Repeat exactly the line containing "apply Hall. lia." and every line after it in the entries, and nothing besides.

Data excerpts
..............................

Definition zt_trampoline_pool_alloc (E : pool_env) (pool : zt_trampoline_pool_t)
    (probe : zt_probe_info_t) : option Z * zt_trampoline_pool_t * zt_probe_info_t :=
  let slot := pr_trampoline_slot probe in
  if zt_trampoline_pool_slot_valid slot && negb (pool_remote_addr pool =? 0) then
    if truthy (arr_get (pool_slot_used pool) slot)
       && negb (zt_trampoline_pool_slot_belongs_to_probe pool probe slot)
    then (None, pool, probe)
    else zt_trampoline_pool_assign_slot pool probe slot
  else
    let '(rc, pool) := zt_trampoline_pool_ensure E pool in
    if negb (rc =? 0) then (None, pool, probe)
    else alloc_loop (Z.to_nat ZT_TRAMPOLINE_POOL_SLOTS) 0 pool probe.

Definition zt_trampoline_pool_release (E : pool_env) (pool : zt_trampoline_pool_t)
    (probe : zt_probe_info_t) : zt_trampoline_pool_t * zt_probe_info_t :=
  let slot := pr_trampoline_slot probe in
  if negb (zt_trampoline_pool_slot_valid slot) then (pool, probe)
  else if negb (pool_remote_addr pool =? 0) && truthy (arr_get (pool_slot_used pool) slot)
          && negb (zt_trampoline_pool_slot_belongs_to_probe pool probe slot)
  then (pool, probe)
  else
    let pool := set_slot_used slot 0 pool in
    let probe := zt_trampoline_pool_clear_probe_slot probe in
    if negb (pool_remote_addr pool =? 0) && zt_trampoline_pool_all_free pool then
      if pe_munmap_ok E then (zt_trampoline_pool_reset pool, probe) else (pool, probe)
    else (pool, probe).

(** ** The pool and the probe table together *)

Definition pool_state : Type := zt_trampoline_pool_t * list zt_probe_info_t.

Inductive pool_step : pool_state -> pool_state -> Prop :=
| ps_alloc E pool ps i p r pool' p' :
    ps !! i = Some p -> (forall a, pe_mmap E = Some a -> 0 < a /\ a + ZT_TRAMPOLINE_POOL_SIZE <= 2 ^ 64) ->
    zt_trampoline_pool_alloc E pool p = (r, pool', p') -> pool_step (pool, ps) (pool', <[i := p']> ps)
| ps_release E pool ps i p pool' p' :
    ps !! i = Some p -> zt_trampoline_pool_release E pool p = (pool', p') ->
    pool_step (pool, ps) (pool', <[i := p']> ps).

(** Probe [p] owns the slot: it is where its trampoline lives. *)
Definition holds (pool : zt_trampoline_pool_t) (p : zt_probe_info_t) (slot : Z) : Prop :=
  0 <= slot < ZT_TRAMPOLINE_POOL_SLOTS /\ pool_remote_addr pool <> 0 /\
  pr_trampoline_slot p = slot /\
  pr_trampoline_addr p = pool_remote_addr pool + slot * ZT_TRAMPOLINE_POOL_SLOT_SIZE.

(** A probe with an address owns a slot; used slots and owners correspond. *)
Record pool_inv (x : pool_state) : Prop := {
  pi_length : length (pool_slot_used x.1) = Z.to_nat ZT_TRAMPOLINE_POOL_SLOTS;
  pi_mapped : pool_remote_addr x.1 <> 0 ->
    0 < pool_remote_addr x.1 /\ pool_remote_addr x.1 + ZT_TRAMPOLINE_POOL_SIZE <= 2 ^ 64;
  pi_probe : forall i p, x.2 !! i = Some p -> pr_trampoline_addr p <> 0 ->
    exists slot, holds x.1 p slot /\ arr_get (pool_slot_used x.1) slot = 1;
  pi_owner : forall slot, 0 <= slot < ZT_TRAMPOLINE_POOL_SLOTS -> arr_get (pool_slot_used x.1) slot <> 0 ->
    exists i p, x.2 !! i = Some p /\ holds x.1 p slot;
  pi_unique : forall i j p q slot, x.2 !! i = Some p -> x.2 !! j = Some q ->
    holds x.1 p slot -> holds x.1 q slot -> i = j
}.

Lemma slot_validP slot : zt_trampoline_pool_slot_valid slot = true <-> 0 <= slot < ZT_TRAMPOLINE_POOL_SLOTS.
Proof. unfold zt_trampoline_pool_slot_valid. rewrite andb_true_iff, Z.geb_le, Z.ltb_lt. lia. Qed.

Section invariant.
Context (pool : zt_trampoline_pool_t) (ps : list zt_probe_info_t) (Hinv : pool_inv (pool, ps)).

Lemma inv_slot_addr slot :
  pool_remote_addr pool <> 0 -> 0 <= slot < ZT_TRAMPOLINE_POOL_SLOTS ->
  zt_trampoline_pool_slot_addr pool slot = pool_remote_addr pool + slot * ZT_TRAMPOLINE_POOL_SLOT_SIZE /\
  0 < zt_trampoline_pool_slot_addr pool slot.
Proof.
  intros Hm Hs. destruct (pi_mapped _ Hinv Hm) as [Hpos Hmax]. cbn in *.
  unfold zt_trampoline_pool_slot_addr. apply slot_validP in Hs as Hv. rewrite Hv.
  destruct (Z.eqb_spec (pool_remote_addr pool) 0); [done|]. cbn [negb orb].
  unfold ZT_TRAMPOLINE_POOL_SIZE, ZT_TRAMPOLINE_POOL_SLOTS, ZT_TRAMPOLINE_POOL_SLOT_SIZE, ZT_PROBES_CAPACITY,
    ZT_TRAMPOLINE_MAX_SIZE in *.
  rewrite (u64_small (slot * 512)), u64_small; unfold is_u64; lia.
Qed.

(** A probe with a trampoline address owns its trampoline_slot. *)
Lemma inv_holds i p :
  ps !! i = Some p -> pr_trampoline_addr p <> 0 ->
  holds pool p (pr_trampoline_slot p) /\ arr_get (pool_slot_used pool) (pr_trampoline_slot p) = 1.
Proof.
  intros Hi Ha. destruct (pi_probe _ Hinv i p Hi Ha) as (slot & Hh & Hu). cbn in *.
  pose proof Hh as (_ & _ & -> & _). done.
Qed.

Lemma holds_addr p slot : holds pool p slot -> pr_trampoline_addr p <> 0.
Proof.
  intros (Hr & Hm & _ & ->). destruct (pi_mapped _ Hinv Hm) as [Hpos _]. cbn in *.
  unfold ZT_TRAMPOLINE_POOL_SLOT_SIZE, ZT_TRAMPOLINE_MAX_SIZE. lia.
Qed.

Lemma belongs_holds p :
  zt_trampoline_pool_slot_belongs_to_probe pool p (pr_trampoline_slot p) = true ->
  holds pool p (pr_trampoline_slot p).
Proof.
  unfold zt_trampoline_pool_slot_belongs_to_probe.
  destruct (zt_trampoline_pool_slot_valid (pr_trampoline_slot p)) eqn:Hv; [|done]. cbn [negb].
  apply slot_validP in Hv. intros H. zbool.
  assert (Hm : pool_remote_addr pool <> 0).
  { intros Hm. unfold zt_trampoline_pool_slot_addr in *. rewrite Hm in *. done. }
  destruct (inv_slot_addr _ Hm Hv) as [Ha _]. split_and!; [lia|lia|done|done|lia].
Qed.

(** The probe's entry after an update of probe [i]. *)
Lemma lookup_updated i j (p q : zt_probe_info_t) :
  <[i := p]> ps !! j = Some q -> (j = i /\ q = p) \/ (j <> i /\ ps !! j = Some q).
Proof. intros [(-> & -> & _)|[Hne Hl]]%list_lookup_insert_Some; auto. Qed.

Lemma used_bound slot :
  0 <= slot < ZT_TRAMPOLINE_POOL_SLOTS -> 0 <= slot < Z.of_nat (length (pool_slot_used pool)).
Proof. intros H. pose proof (pi_length _ Hinv) as Hl. cbn in Hl. rewrite Hl. lia. Qed.

(** Assigning a slot nobody else owns to a probe that owns no other one. *)
Lemma assign_inv i p slot :
  ps !! i = Some p -> pool_remote_addr pool <> 0 -> 0 <= slot < ZT_TRAMPOLINE_POOL_SLOTS ->
  (arr_get (pool_slot_used pool) slot = 0 /\ pr_trampoline_addr p = 0) \/ holds pool p slot ->
  exists addr pool' p', zt_trampoline_pool_assign_slot pool p slot = (Some addr, pool', p') /\
    addr = pr_trampoline_addr p' /\ holds pool' p' slot /\ pool_inv (pool', <[i := p']> ps).
Proof.
  intros Hi Hm Hs Hown. destruct (inv_slot_addr slot Hm Hs) as [Ha Hpos]. apply slot_validP in Hs as Hv.
  unfold zt_trampoline_pool_assign_slot. rewrite Hv. cbn [negb].
  destruct (Z.eqb_spec (zt_trampoline_pool_slot_addr pool slot) 0); [lia|].
  eexists _, _, _. split; [done|]. rewrite Ha. split; [done|].
  assert (Hh : holds (set_slot_used slot 1 pool)
    (set_probe_slot slot (pool_remote_addr pool + slot * ZT_TRAMPOLINE_POOL_SLOT_SIZE) p) slot)
    by by split_and!; try lia.
  split; [done|]. split; cbn [fst snd].
  - cbn. rewrite length_arr_set. apply (pi_length _ Hinv).
  - apply (pi_mapped _ Hinv).
  - intros j q Hj Haq. destruct (lookup_updated _ _ _ _ Hj) as [[-> ->]|[Hne Hq]].
    + exists slot. split; [done|]. cbn. apply arr_get_set_eq. by apply used_bound.
    + destruct (inv_holds j q Hq Haq) as [Hhq Hu]. exists (pr_trampoline_slot q). split; [done|]. cbn.
      destruct (Z.eq_dec slot (pr_trampoline_slot q)) as [->|Hne'].
      * apply arr_get_set_eq. apply used_bound, Hhq.
      * rewrite arr_get_set_ne; [done|lia|apply Hhq|done].
  - intros slot' Hs' Hu. cbn in Hu. destruct (Z.eq_dec slot slot') as [<-|Hne'].
    { eexists i, _. split; [apply list_lookup_insert_eq; by eapply lookup_lt_Some|exact Hh]. }
    rewrite arr_get_set_ne in Hu by lia. destruct (pi_owner _ Hinv slot' Hs' Hu) as (j & q & Hj & Hhq).
    exists j, q. split; [|exact Hhq]. rewrite list_lookup_insert_ne; [done|]. intros ->. cbn in *.
    assert (q = p) as -> by congruence. pose proof (holds_addr _ _ Hhq) as Hnz.
    destruct Hown as [[_ ?]|(_ & _ & Hsl & _)]; [done|]. destruct Hhq as (_ & _ & Hsl' & _). lia.
  - assert (Hfree : forall j q, j <> i -> ps !! j = Some q -> ~ holds pool q slot).
    { intros j q Hne Hq Hhq. destruct Hown as [[Hu _]|Hhp].
      - destruct (inv_holds j q Hq (holds_addr _ _ Hhq)) as [_ Hu'].
        destruct Hhq as (_ & _ & Hsl & _). rewrite Hsl in Hu'. lia.
      - apply Hne. by eapply (pi_unique _ Hinv). }
    intros j k q r slot' Hj Hk Hhq Hhr.
    destruct (lookup_updated _ _ _ _ Hj) as [[-> ->]|[Hnj Hq]],
      (lookup_updated _ _ _ _ Hk) as [[-> ->]|[Hnk Hr]]; [done|..].
    + destruct Hhq as (_ & _ & Hsl & _). cbn in Hsl. subst slot'. by destruct (Hfree k r Hnk Hr).
    + destruct Hhr as (_ & _ & Hsl & _). cbn in Hsl. subst slot'. by destruct (Hfree j q Hnj Hq).
    + by eapply (pi_unique _ Hinv).
Qed.

(** The scan finds the first free slot, or all slots are used. *)
Lemma alloc_loop_spec n slot p :
  match arr_get (pool_slot_used pool) with
  | u => (exists s, slot <= s < slot + Z.of_nat n /\ u s = 0 /\
           alloc_loop n slot pool p = zt_trampoline_pool_assign_slot pool p s) \/
         (alloc_loop n slot pool p = (None, pool, p) /\ forall s, slot <= s < slot + Z.of_nat n -> u s <> 0)
  end.
Proof.
  revert slot. induction n as [|n IH]; intros slot; cbn [alloc_loop]; [right; split; [done|lia]|].
  unfold truthy. destruct (Z.eqb_spec (arr_get (pool_slot_used pool) slot) 0) as [H0|H0]; cbn [negb].
  - left. exists slot. split_and!; [lia|lia|done|done].
  - destruct (IH (slot + 1)) as [(s & Hs & Hu & Heq)|[Heq Hall]].
    + left. exists s. split_and!; [lia|lia|done|done].
    + right. split; [done|]. intros s Hs. destruct (Z.eq_dec s slot) as [->|]; [done|]. apply Hall. lia.
Qed.
End invariant.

..............................

(Task result)
    + right. split; [done|]. intros s Hs. destruct (Z.eq_dec s slot) as [->|]; [done|]. apply Hall. lia.
Qed.
End invariant.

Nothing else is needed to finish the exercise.